Ese acto de fe tiene especial significado para los más pequeños ya que precisamente el 8 de diciembre se celebra la festividad de la Inmaculada Concepción de la Virgen María, la madre de Jesús, el Hijo de Dios hecho Hombre.
A partir de las diez de mañana, estarás abiertas las puertas de las iglesias católicas de Punta Arenas, tanto la del Padre Pío, en el grupo residencial Archipiélago de Chiloé; en la del Barrio San Miguel; en el Santuario María Auxiliadora; Cristo Obrero; en la dedicada a Santa Teresa de Los Andes, en la Villa Alfredo Lorca y en la que guarda la tradicional imagen y devoción del Nazareno de Cahuach, en la parte alta de la población El Pingüino.
El obispo de Punta Arenas, monseñor Bernardo Bastres, oficiará la misa de las 11 horas en la Iglesia Catedral, durante la cual decenas de niños y niñas recibirán su primera comunión.
Algo de historia
La devoción por la Virgen María es uno de los principales pilares de la fe católica ya que ella fue la madre de Jesucristo, el Hijo de Dios hecho Hombre para redimir a la humanidad del pecado original.

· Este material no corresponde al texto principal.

(* ===== verification/Clientset.v ===== *)
(** * The other constructors of the clients, the scheme and the fake clientset

    clientset.go, flipop_client.go and register.go of the API group, and
    fake/clientset_generated.go: [NewForConfig] itself is modelled with the command. *)
From S2P Require Import Prelude Go Retry GoText K8s Types Provider ProviderMetrics Registry Command.

(** ** Clients *)
Section clients.
Context {W : Type} `{!ClientGo W} {C : Type}.

(** [panic(err)] *)
Definition or_die {A} (m : M C W (A + error)) : M C W A :=
  r ← m; match r with inl a => mret a | inr _ => panic end.
Definition flipopv1alpha1_NewForConfigOrDie (c : restConfig) : M C W Ref :=
  or_die (flipopv1alpha1_NewForConfig c).
(** [discovery.NewDiscoveryClientForConfigOrDie] panics where
    [NewDiscoveryClientForConfig] fails. *)
Definition Clientset_NewForConfigOrDie (c : restConfig) : M C W Clientset :=
  flipop ← flipopv1alpha1_NewForConfigOrDie c;
  disc ← or_die (call (NewDiscoveryClientForConfig c));
  mret (Clientset_ flipop disc).

(** [New]: the client of the group is the REST client it is given;
    [newDiscovery] is [discovery.NewDiscoveryClient]. *)
Definition Clientset_New (newDiscovery : Ref → Ref) (c : Ref) : Clientset := Clientset_ c (newDiscovery c).
(** The accessors accept a [nil] receiver, but for [FlipopV1alpha1]. *)
Definition Clientset_Discovery (c : option Clientset) : option Ref := cs_DiscoveryClient <$> c.
Definition FlipopV1alpha1 (c : option Clientset) : M C W Ref :=
  c ← deref c; mret (cs_flipopV1alpha1 c).
Definition FlipopV1alpha1Client_RESTClient (c : option Ref) : option Ref := c.

(** For a configuration that needs no rate limiter of its own the two ways agree:
    [NewForConfigOrDie] panics on the errors of [NewForConfig]. *)
Lemma OrDie_is_NewForConfig c (s : C) (w : W) : limitedConfig c = inl c →
  Clientset_NewForConfigOrDie c s w =
    match Clientset_NewForConfig c s w with
    | Ret (inl cs, s', w') => Ret (cs, s', w')
    | Ret (inr _, _, _) => Panic
    | Panic => Panic
    | OutOfFuel => OutOfFuel
    end.
Proof.
  intros Hl. unfold Clientset_NewForConfig. rewrite Hl.
  unfold Clientset_NewForConfigOrDie, flipopv1alpha1_NewForConfigOrDie, or_die, flipopv1alpha1_NewForConfig,
    mbind, M_bind, call, mret, M_ret.
  destruct (RESTClientFor (setConfigDefaults c) w) as [[r|e] w1]; cbn; [|done].
  by destruct (NewDiscoveryClientForConfig c w1) as [[d|e] w2]; cbn.
Qed.
Lemma limited_unneeded c : cfg_RateLimiter c ≠ None ∨ positive_float (cfg_QPS c) = false →
  limitedConfig c = inl c.
Proof.
  unfold limitedConfig. intros [H|H]; [by rewrite bool_decide_false|]. rewrite H, andb_false_r. done.
Qed.
End clients.

(** ** The scheme

    [Sch]: a [runtime.Scheme]; adding a type under a kind that stands for another one
    panics. *)
Definition GroupVersionKind : Type := (string * string) * string.
Class RuntimeScheme (Sch : Type) : Type := {
  NewScheme : Sch;
  AddKnownTypes : string * string → list string → Sch → option Sch;
  AddToGroupVersion : string * string → Sch → option Sch;
}.

Section scheme.
Context {Sch : Type} `{!RuntimeScheme Sch}.
(** The Go types of the package that are objects, by their names. *)
Definition known_types : list string :=
  ["FloatingIPPool"; "FloatingIPPoolList"; "NodeDNSRecordSet"; "NodeDNSRecordSetList"].
Definition addKnownTypes (s : Sch) : option Sch :=
  s ← AddKnownTypes SchemeGroupVersion known_types s;
  AddToGroupVersion SchemeGroupVersion s.
(** [init] of the schemes of the two clientsets. *)
Definition scheme_init : option Sch := AddToGroupVersion ("", "v1") NewScheme ≫= addKnownTypes.
End scheme.

(** What a scheme knows: the type of a kind. The types of the meta group have kinds
    of their own. *)
Class SchemeLaws (Sch : Type) `{!RuntimeScheme Sch} : Type := {
  recognizes : Sch → GroupVersionKind → option string;
  meta_kinds : list string;
  NewScheme_empty k : recognizes NewScheme k = None;
  AddKnownTypes_ok gv ts s : NoDup ts → (∀ t, t ∈ ts → recognizes s (gv, t) = None) →
    ∃ s', AddKnownTypes gv ts s = Some s' ∧
      ∀ gv' k, recognizes s' (gv', k) =
        if decide (gv' = gv ∧ k ∈ ts) then Some k else recognizes s (gv', k);
  AddToGroupVersion_ok gv s : ∃ s', AddToGroupVersion gv s = Some s' ∧
    ∀ gv' k, k ∉ meta_kinds → recognizes s' (gv', k) = recognizes s (gv', k);
  meta_kinds_foreign : Forall (λ t, t ∉ meta_kinds) known_types;
}.

Section scheme_props.
Context `{SchemeLaws Sch}.
(** The clientsets start, and their schemes know the resources and their lists. *)
Lemma scheme_knows : ∃ s, scheme_init = Some s ∧
  ∀ t, t ∈ known_types → recognizes s (SchemeGroupVersion, t) = Some t.
Proof.
  unfold scheme_init. destruct (AddToGroupVersion_ok ("", "v1") NewScheme) as (s1 & Hs1 & H1).
  rewrite Hs1. cbn. unfold addKnownTypes.
  pose proof meta_kinds_foreign as Hm. rewrite Forall_forall in Hm.
  destruct (AddKnownTypes_ok SchemeGroupVersion known_types s1) as (s2 & -> & H2).
  { compute_decision. }
  { intros t Ht. rewrite H1 by (by apply Hm). apply NewScheme_empty. }
  cbn. destruct (AddToGroupVersion_ok SchemeGroupVersion s2) as (s3 & -> & H3).
  exists s3. split; [done|]. intros t Ht. rewrite H3 by (by apply Hm). rewrite H2.
  by rewrite decide_True.
Qed.
End scheme_props.

(** ** The fake clientset

    The tracker, the reactions it gives, and the fakes of discovery are client-go's. *)
Class FakeTracker (Obj W : Type) : Type := {
  NewObjectTracker : W → Ref * W;
  tracker_Add : Ref → Obj → W → option error * W;
  tracker_Watch : Ref → GroupVersionResource → string → W → (Ref + error) * W;
}.
Inductive reaction : Type := ObjectReaction (tracker : Ref).
Record FakeClientset : Type := FakeClientset_ {
  fc_tracker : Ref;
  fc_reactors : list (string * string * reaction);      (* verb, resource *)
  fc_watchReactors : list (string * Ref);               (* resource, tracker *)
}.

Section fake.
Context {Obj W : Type} `{!FakeTracker Obj W} {C : Type}.
Definition NewSimpleClientset (objects : list Obj) : M C W FakeClientset :=
  o ← call NewObjectTracker;
  for_each objects (λ obj,
    err ← call (tracker_Add o obj);
    if err is Some _ then panic else mret tt) ;;
  mret (FakeClientset_ o [("*", "*", ObjectReaction o)] [("*", o)]).
(** The reaction to a watch: [handled], the watch, the error. *)
Definition watch_reaction (o : Ref) (gvr : GroupVersionResource) (ns : string)
    : M C W (bool * option Ref * option error) :=
  watch ← call (tracker_Watch o gvr ns);
  mret match watch with
       | inr err => (false, None, Some err)
       | inl watch => (true, Some watch, None)
       end.
Definition Tracker (c : FakeClientset) : Ref := fc_tracker c.

(** The objects are all tracked, in order, or the call panics. *)
Fixpoint tracked (o : Ref) (objects : list Obj) (w : W) : option W :=
  match objects with
  | [] => Some w
  | obj :: objects =>
      match tracker_Add o obj w with (None, w') => tracked o objects w' | (Some _, _) => None end
  end.
Lemma NewSimpleClientset_tracks objects (c : C) (w : W) :
  NewSimpleClientset objects c w =
    let '(o, w1) := NewObjectTracker w in
    match tracked o objects w1 with
    | Some w2 => Ret (FakeClientset_ o [("*", "*", ObjectReaction o)] [("*", o)], c, w2)
    | None => Panic
    end.
Proof.
  unfold NewSimpleClientset, mbind, M_bind, call. destruct (NewObjectTracker w) as [o w1]. cbn [fst snd].
  revert w1. induction objects as [|obj objects IH]; intros w1; [done|].
  cbn [for_each tracked]. unfold mbind, M_bind at 1. destruct (tracker_Add o obj w1) as [[e|] w2]; [done|].
  apply IH.
Qed.
End fake.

María, preservada de todo pecado original o mancha, al decir de San Irineo de Lyon, jurista romano del Siglo II de nuestra era, señaló que “El nudo de la Desobediencia de Eva quedó suelto por la Obediencia de María”.
Sin embargo, el Evangelio de Lucas ya establecía las bases del dogma católico en el saludo del Arcángel Gabriel a la madre de Jesús cuando, al visitarla, le dice, según el apóstol, “Dios te salve, María, llena eres de gracias, El Señor es contigo y bendita tú eres y bendito es el fruto de tu vientre Jesús”.
El imperio español ya celebraba a la Virgen María desde el año 1644 y toda la iglesia, desde el año 1708, lo cual se replicó en el Reyno de Chile, desde el inicio de la Conquista y se acentuó durante la Colonia.
Actualmente, la devoción por la Virgen María no sólo se extendió por todo el país y por otras nacionales latinoamericanas – en las cuales también se ha declarado festivo – sino que se acentuó en forma más que notable.
Prueba de ello son las peregrinaciones masivas, por ejemplo, al Santuario de Nuestra Señora – la Virgen María – en la localidad de Lo Vásquez, cercana a Casablanca, en la región de Valparaíso o la procesión de miles de fieles hacia el Cerro San Cristóbal, en cuya cima se yergue una imagen de la Virgen María, sólo por citar dos lugares en Chile.